## Task details
Please output exactly the lines of the material from the first through the line containing "Definition INT_MIN : Z := -2147483648.", and nothing more.
====
(** * MSQLite3: a shallow embedding of the SQLite wrapper

    The development follows MSQLite3.h and MSQLite3.cpp.  The SQLite
    engine itself is not part of the repository: it appears here as an
    interface ([Engine]) whose answers are arbitrary, together with a log of
    the calls the wrapper makes.  C++ exceptions and the places where the code
    steps outside defined behaviour are explicit results ([outcome]). *)

From Stdlib Require Import ZArith Ascii String Lia.
From stdpp Require Import gmap strings list pretty.

(** ** C and C++ data *)

(** A [const char*]: [None] is the null pointer. *)
Definition cstr : Type := option string.

(** An engine handle ([sqlite3*], [sqlite3_stmt*]): [None] is [nullptr]. *)
Definition ptr : Type := option nat.

(** A [double], kept as its IEEE-754 binary64 bit pattern: the wrapper only
    passes such values on. *)
Definition double : Type := Z.

(** Result codes of sqlite3.h. *)
Definition SQLITE_OK : Z := 0.
Definition SQLITE_ROW : Z := 100.
Definition SQLITE_DONE : Z := 101.

Definition INT_MAX : Z := 2147483647.
Definition INT_MIN : Z := -2147483648.

(** Conversion of an integer value to [int] (32 bits, two's complement). *)
Definition to_int (z : Z) : Z := ((z + 2 ^ 31) mod 2 ^ 32 - 2 ^ 31)%Z.

(** Conversion of an integer value to [size_t] (64 bits, unsigned). *)
Definition to_size_t (z : Z) : Z := (z mod 2 ^ 64)%Z.

Definition LF : ascii := ascii_of_nat 10.
Definition TAB : ascii := ascii_of_nat 9.

(** ** Exceptions

    [SQLite3Error] derives from [std::runtime_error]; [ColumnNotFound]
    derives from [SQLite3Error] and builds its message from the column. *)
Inductive exn : Type :=
| SQLite3Error (what_arg : string)
| ColumnNotFound (colName : string).

Definition what (e : exn) : string :=
  match e with
  | SQLite3Error m => m
  | ColumnNotFound colName =>
      "There is no column by name: '" +:+ colName +:+ "' in current resultset"
  end.

(** The type named by a [catch] clause, and whether the clause catches. *)
Inductive handler : Type := catch_SQLite3Error | catch_ColumnNotFound.

Definition catches (h : handler) (e : exn) : bool :=
  match h, e with
  | catch_SQLite3Error, _ => true
  | catch_ColumnNotFound, ColumnNotFound _ => true
  | catch_ColumnNotFound, SQLite3Error _ => false
  end.

(** What a call does: it returns, it throws, it leaves defined behaviour
    (a [std::string] built from a null pointer, an end iterator
    dereferenced), or the model's loop budget is spent. *)
Inductive outcome (A : Type) : Type :=
| Returns (a : A)
| Throws (e : exn)
| Undefined
| OutOfFuel.
Arguments Returns {A} a.
Arguments Throws {A} e.
Arguments Undefined {A}.
Arguments OutOfFuel {A}.

Definition returns_normally {A} (o : outcome A) : Prop := ∃ a, o = Returns a.

(** [throw SQLite3Error(p)] with [p] a [const char*]: the message is built
    from [p], which must not be null. *)
Definition throw_SQLite3Error {A} (p : cstr) : outcome A :=
  match p with
  | Some m => Throws (SQLite3Error m)
  | None => Undefined
  end.

(** [std::unordered_map::insert]: an existing key keeps its value. *)
Definition umap_insert (k v : string) (m : gmap string string) : gmap string string :=
  match m !! k with
  | Some _ => m
  | None => <[k:=v]> m
  end.

(** ** Text streams

    The parts of [<sstream>] and [<iomanip>] that [ResultSet::get] uses, on
    the text a stream is built over. *)

(** [std::isspace] in the C locale. *)
Definition isspace (c : ascii) : bool :=
  let n := nat_of_ascii c in
  (n =? 32)%nat || ((9 <=? n)%nat && (n <=? 13)%nat).

Definition digit_of (c : ascii) : option Z :=
  let n := nat_of_ascii c in
  if ((48 <=? n)%nat && (n <=? 57)%nat)%bool then Some (Z.of_nat n - 48)%Z else None.

Fixpoint skipws (s : string) : string :=
  match s with
  | String c s' => if isspace c then skipws s' else s
  | EmptyString => s
  end.

(** The digits at the front of [s], as a number; [None] when there is none. *)
Fixpoint read_digits (s : string) (acc : option Z) : option Z :=
  match s with
  | String c s' =>
      match digit_of c with
      | Some d => read_digits s' (Some (default 0 acc * 10 + d)%Z)
      | None => acc
      end
  | EmptyString => acc
  end.

Definition clamp_int (z : Z) : Z := Z.max INT_MIN (Z.min INT_MAX z).

(** An optional sign at the front of [s]: whether it is a minus, and what
    follows it. *)
Definition read_sign (s : string) : bool * string :=
  match s with
  | String "-" s' => (true, s')
  | String "+" s' => (false, s')
  | _ => (false, s)
  end.

(** [T rval{0}; ss >> rval;] for [T = int]: leading white space is skipped,
    an optional sign and the decimal digits are read, a value out of range is
    stored as the nearest bound, and a field without a digit stores 0. *)
Definition extract_int (text : string) : Z :=
  let '(negative, s) := read_sign (skipws text) in
  match read_digits s None with
  | Some v => clamp_int (if negative : bool then - v else v)
  | None => 0%Z
  end.

(** Types the primary template of [get] is instantiated at. *)
Class StreamExtract (T : Type) : Type := stream_extract : string → T.

Definition int : Type := Z.
#[global] Instance int_extract : StreamExtract int := extract_int.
====
## Output for this exercise
(** * MSQLite3: a shallow embedding of the SQLite wrapper

    The development follows MSQLite3.h and MSQLite3.cpp.  The SQLite
    engine itself is not part of the repository: it appears here as an
    interface ([Engine]) whose answers are arbitrary, together with a log of
    the calls the wrapper makes.  C++ exceptions and the places where the code
    steps outside defined behaviour are explicit results ([outcome]). *)

From Stdlib Require Import ZArith Ascii String Lia.
From stdpp Require Import gmap strings list pretty.

(** ** C and C++ data *)

(** A [const char*]: [None] is the null pointer. *)
Definition cstr : Type := option string.

(** An engine handle ([sqlite3*], [sqlite3_stmt*]): [None] is [nullptr]. *)
Definition ptr : Type := option nat.

(** A [double], kept as its IEEE-754 binary64 bit pattern: the wrapper only
    passes such values on. *)
Definition double : Type := Z.

(** Result codes of sqlite3.h. *)
Definition SQLITE_OK : Z := 0.
Definition SQLITE_ROW : Z := 100.
Definition SQLITE_DONE : Z := 101.

Definition INT_MAX : Z := 2147483647.
Definition INT_MIN : Z := -2147483648.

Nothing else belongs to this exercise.